1. Clear biblical texts that have been read as prohibitions
Leviticus 18:22 (“You shall not lie with a male as with a woman; it is an abomination”) and Leviticus 20:13 are the most explicit Old Testament verses commonly cited to prohibit male same‑sex intercourse, and the New Testament contains passages—Romans 1:26–27, 1 Corinthians 6:9–10, 1 Timothy 1:10, and Jude 7—that many traditional interpreters read as condemning same‑sex acts or labeling them “unnatural” or “shameful” [2] [1] [3] [4] [7].
2. How conservative and traditional sources read these verses
Conservative and many historic church teachings treat those citations as straightforward moral prohibitions: they list same‑sex sexual acts among behaviors contrary to God’s law and warn that such acts are sinful while still distinguishing between attractions and actions in pastoral practice [4] [3] [8]. Catholic, Orthodox and many Protestant commentators continue to cite Leviticus and the Pauline letters as the scriptural basis for opposing same‑sex sexual behavior [4] [3].

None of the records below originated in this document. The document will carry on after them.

(** X14.  When the batch size is at least the number of blocks, the loop
    makes one pass: the predictor is called once, on the whole batch,
    and the call returns what [from_blocks] makes of its labels, converted
    to the dtype of the batch. *)
Theorem one_chunk_when_batch_size_covers :
  forall inputs predictor block_shape f feats blocks n rest labels
         batch_size tr,
    f inputs = Ok feats ->
    to_blocks feats block_shape = Ok blocks ->
    shape blocks = n :: rest ->
    wf blocks ->
    0 < n -> (Z.of_nat n <= batch_size)%Z ->
    infer predictor (add_axis blocks) = Ok labels ->
    shape labels = shape blocks ->
    predict_from_array inputs predictor block_shape (Some f) batch_size tr
    = (from_blocks (stored blocks labels) (shape inputs),
       tr ++ [EvProgbar 1; EvProgbarUpdate 0;
              EvPredict (add_axis blocks); EvProgbarAdd 1]).
Proof.
  intros inputs predictor block_shape f feats blocks n rest labels bs tr
    Hf Hto Hshape Hwf Hn Hbs Hinfer Hlabels.
  assert (Hpos : (0 < bs)%Z) by lia.
  assert (Hj : (0 <= 0 < Z.of_nat n)%Z) by lia.
  pose proof (slice_bounds_forward n Hj Hpos) as Hbounds.
  replace (Z.to_nat (Z.min (0 + bs) (Z.of_nat n)) - Z.to_nat 0) with n
    in Hbounds by lia.
  change (Z.to_nat 0) with 0 in Hbounds.
  assert (Hlen : List.length (data blocks) = n * size rest)
    by (unfold wf in Hwf; now rewrite Hwf, Hshape).
  assert (Hchunk : getitem_slice0 (add_axis blocks) 0 (0 + bs)
                   = Ok (add_axis blocks)).
  { assert (Hx : shape (add_axis blocks) = n :: rest ++ [1%nat])
      by (unfold add_axis; cbn; now rewrite Hshape).
    rewrite (getitem_slice0_at (add_axis blocks) Hx Hbounds).
    rewrite size_app_one. cbn [Nat.mul skipn].
    rewrite firstn_all2 by (cbn [add_axis data]; lia).
    unfold add_axis. cbn [dtype data]. now rewrite Hshape. }
  assert (Hset : setitem_slice0 (zeros_like blocks) 0 (0 + bs) labels
                 = Ok (stored blocks labels)).
  { assert (Hz : shape (zeros_like blocks) = n :: rest) by exact Hshape.
    assert (Hl : shape labels = n :: rest) by congruence.
    rewrite (setitem_slice0_at (zeros_like blocks) labels Hz Hbounds Hl).
    unfold stored, zeros_like. cbn [dtype shape data Nat.mul Nat.add firstn app].
    rewrite skipn_all2 by (rewrite repeat_length; lia).
    now rewrite app_nil_r. }
  assert (Hceil : ceil_div (Z.of_nat n) bs = Ok 1%Z).
  { rewrite ceil_div_defined by lia.
    assert (Hq : (- Z.of_nat n / bs = -1)%Z)
      by (symmetry;
          apply Z.div_unique with (r := (bs - Z.of_nat n)%Z); lia).
    now rewrite Hq. }
  assert (Hdraw : Keras.draw 1 = Ok tt) by reflexivity.
  cbv beta iota delta [predict_from_array bind lift ret read_local emit
                       progbar_update].
  rewrite Hf. cbv beta iota. rewrite Hto. cbv beta iota zeta.
  rewrite shape0_add_axis, Hshape. cbn [hd].
  rewrite Hceil. cbv beta iota. rewrite Hdraw. cbv beta iota.
  rewrite (range_first Hpos Hn). rewrite range_from_done by lia.
  cbn [for_each].
  cbv beta iota delta [predict_chunk call_predictor progbar_add bind lift ret
                       emit].
  rewrite Hchunk. cbv beta iota. rewrite Hinfer. cbv beta iota.
  rewrite Hset. cbv beta iota. rewrite Hdraw. cbv beta iota.
  now rewrite <- !app_assoc.
Qed.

3. Scholarly and affirming readings that complicate a simple “against homosexuality” claim
Academic and LGBTQ‑affirming interpreters argue the Bible never addresses modern concepts of sexual orientation and that terms like “homosexual” are recent (coined in the 19th century), so the ancient texts must be read by their original linguistic and cultural frames; they emphasize that some passages likely target temple prostitution, pederasty, rape, or purity codes rather than consensual adult same‑sex relationships [5] [6] [9]. Major scholarly surveys and specialized articles identify at least seven key texts historically used to condemn same‑sex practice and show how context and translation choices have shaped interpretation [10] [1].
4. Translation, genre and cultural context matter
Interpretive disputes turn on Greek and Hebrew words, genre and the social world of the ancient Near East and Greco‑Roman Mediterranean: Levitical prohibitions belong to a Holiness code that set Israel apart from neighboring practices; Romans 1 appears in a rhetorical polemic about idolatry and excess; and Genesis 19 (Sodom) has been read variously as a critique of hospitality failure, violence and social injustice rather than a straightforward sexual denunciation [1] [7] [6].

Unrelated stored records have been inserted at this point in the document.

(** * Event translation and login flow of the Codex relay: a shallow embedding

    The development follows the JavaScript sources file by file:
    - [Js]         : the JavaScript values, strings and conversions the code relies on;
    - [Sse]        : the response object of a request, with the events written so far;
    - [Translator] : [sendCodexResponse] and its route (fake-LLM server);
    - [Chat0]      : [mapJsonToSse] and the route of [0chat.js];
    - [Bridge]     : the Qwen bridge ([findPatchBlocks], [tryParseJson],
                     [emitToolCallsAndEnd] and the [/v1/responses] handler);
    - [Proxy]      : [handleResponses] and [postJson] of [mock-openai/openai-proxy.js];
    - [Login]      : [test_gpt.js] (PKCE, claims, credential readers, callback listener);
    - [Gg]         : [parseJwtClaims] of [gg.js].

    Strings are sequences of 8-bit code units ([string] of the standard library);
    [indexOf] and [slice] are [String.index] and [String.substring]. *)

From Stdlib Require Import List String Ascii Bool Arith NArith Lia.
Import ListNotations.
Local Open Scope string_scope.
#[local] Set Warnings "-register-all".

(** ** JavaScript values *)

(** A value produced by [JSON.parse]. A number carries the text that
    [String(n)] prints for it, which is all the code ever does with one.
    An object is the list of its own properties, in insertion order, with
    distinct keys. *)
Inductive Json : Type :=
| JNull
| JBool (b : bool)
| JNum (lit : string)
| JStr (s : string)
| JArr (items : list Json)
| JObj (fields : list (string * Json)).

(** What the host provides: [JSON.parse] ([None] when it throws a
    [SyntaxError], whose message is [JSON_parse_error]), the outcomes of
    [Math.random] and [Date.now] in base 36, [crypto], [Buffer] decoding and
    the matches of two regular expressions: the first group of the
    update-file expression of [detectFileUpdateIntent] and the first group
    of the fenced-block expression of [0chat.js]. A draw is
    numbered by the count of draws made before it. *)
Class Platform : Type := {
  JSON_parse : string -> option Json;
  JSON_parse_error : string -> string;
  random36 : nat -> string;
  now36 : nat -> string;
  randomBytes : nat -> nat -> list ascii;
  randomBytes_length : forall draw n, List.length (randomBytes draw n) = n;
  sha256 : list ascii -> list ascii;
  base64_decode_utf8 : string -> string;
  match_update_file : string -> option string;
  match_json_fence : string -> option string
}.

Module Js.

(** [None] is [undefined]. *)
Definition value : Type := option Json.

Definition dquote : ascii := "034"%char.
Definition quoted (s : string) : string := String dquote (s ++ String dquote "").

Fixpoint lookup (k : string) (fs : list (string * Json)) : value :=
  match fs with
  | [] => None
  | (k', v) :: fs' => if k' =? k then Some v else lookup k fs'
  end.

(** [v?.k] for a data property [k]. *)
Definition prop (k : string) (v : value) : value :=
  match v with
  | Some (JObj fs) => lookup k fs
  | _ => None
  end.

Definition has_key (k : string) (fs : list (string * Json)) : bool :=
  existsb (fun kv => fst kv =? k) fs.

Definition truthy (v : value) : bool :=
  match v with
  | None => false
  | Some JNull => false
  | Some (JBool b) => b
  | Some (JNum lit) => negb (lit =? "0")
  | Some (JStr s) => negb (s =? "")
  | Some (JArr _) => true
  | Some (JObj _) => true
  end.

(** [a || b], [a && b] and [a ?? b]. *)
Definition or_else (a b : value) : value := if truthy a then a else b.
Definition and_then (a b : value) : value := if truthy a then b else a.
Definition nullish (a b : value) : value :=
  match a with
  | None => b
  | Some JNull => b
  | Some _ => a
  end.

Definition of_bool (b : bool) : value := Some (JBool b).

Definition is_string (v : value) : bool :=
  match v with Some (JStr _) => true | _ => false end.
Definition is_number (v : value) : bool :=
  match v with Some (JNum _) => true | _ => false end.
Definition is_boolean (v : value) : bool :=
  match v with Some (JBool _) => true | _ => false end.
Definition isArray (v : value) : bool :=
  match v with Some (JArr _) => true | _ => false end.
(** [typeof v === "object"], which holds of [null] too. *)
Definition is_object (v : value) : bool :=
  match v with
  | Some JNull => true
  | Some (JArr _) => true
  | Some (JObj _) => true
  | _ => false
  end.
Definition is_true (v : value) : bool :=
  match v with Some (JBool true) => true | _ => false end.
(** [v === "s"]. *)
Definition str_is (s : string) (v : value) : bool :=
  match v with Some (JStr x) => x =? s | _ => false end.

Definition items_of (v : value) : list Json :=
  match v with Some (JArr l) => l | _ => [] end.

(** [String(v)] and [v.toString()] on a value that is not [undefined].
    A plain object prints as [[object Object]]; one whose own property
    [toString] hides the inherited method makes the conversion throw a
    [TypeError] ([None]). An array joins its elements with a comma, holes
    for [null]. *)
Fixpoint toString (v : Json) : option string :=
  match v with
  | JNull => Some "null"
  | JBool b => Some (if b then "true" else "false")
  | JNum lit => Some lit
  | JStr s => Some s
  | JArr items =>
      (fix go (l : list Json) : option string :=
         match l with
         | [] => Some ""
         | x :: r =>
             match (match x with JNull => Some "" | _ => toString x end), go r with
             | Some s, Some t =>
                 Some (match r with [] => s | _ :: _ => s ++ "," ++ t end)
             | _, _ => None
             end
         end) items
  | JObj fs => if has_key "toString" fs then None else Some "[object Object]"
  end.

5. Where consensus exists and where uncertainty remains
Consensus is limited: most scholars agree the biblical texts address some forms of same‑sex sexual behavior, but there is no single uncontested reading that equates those ancient passages with a blanket condemnation of same‑sex orientation as understood today; many faith communities therefore reach divergent ethical conclusions by weighing whole‑Bible theology, historical context and contemporary understandings of sexuality [5] [1] [10].
6. Practical takeaway for readers interested in the question
The straightforward factual answer is that specific biblical verses have traditionally been read as prohibiting certain male same‑sex acts (Leviticus, Paul’s letters, Jude), but whether the Bible speaks “against homosexuality” as a modern identity is disputed and depends on translation choices, historical context, and hermeneutical commitments—positions documented in both conservative resources [4] [3] and affirming scholarship and advocacy [5] [6] [7].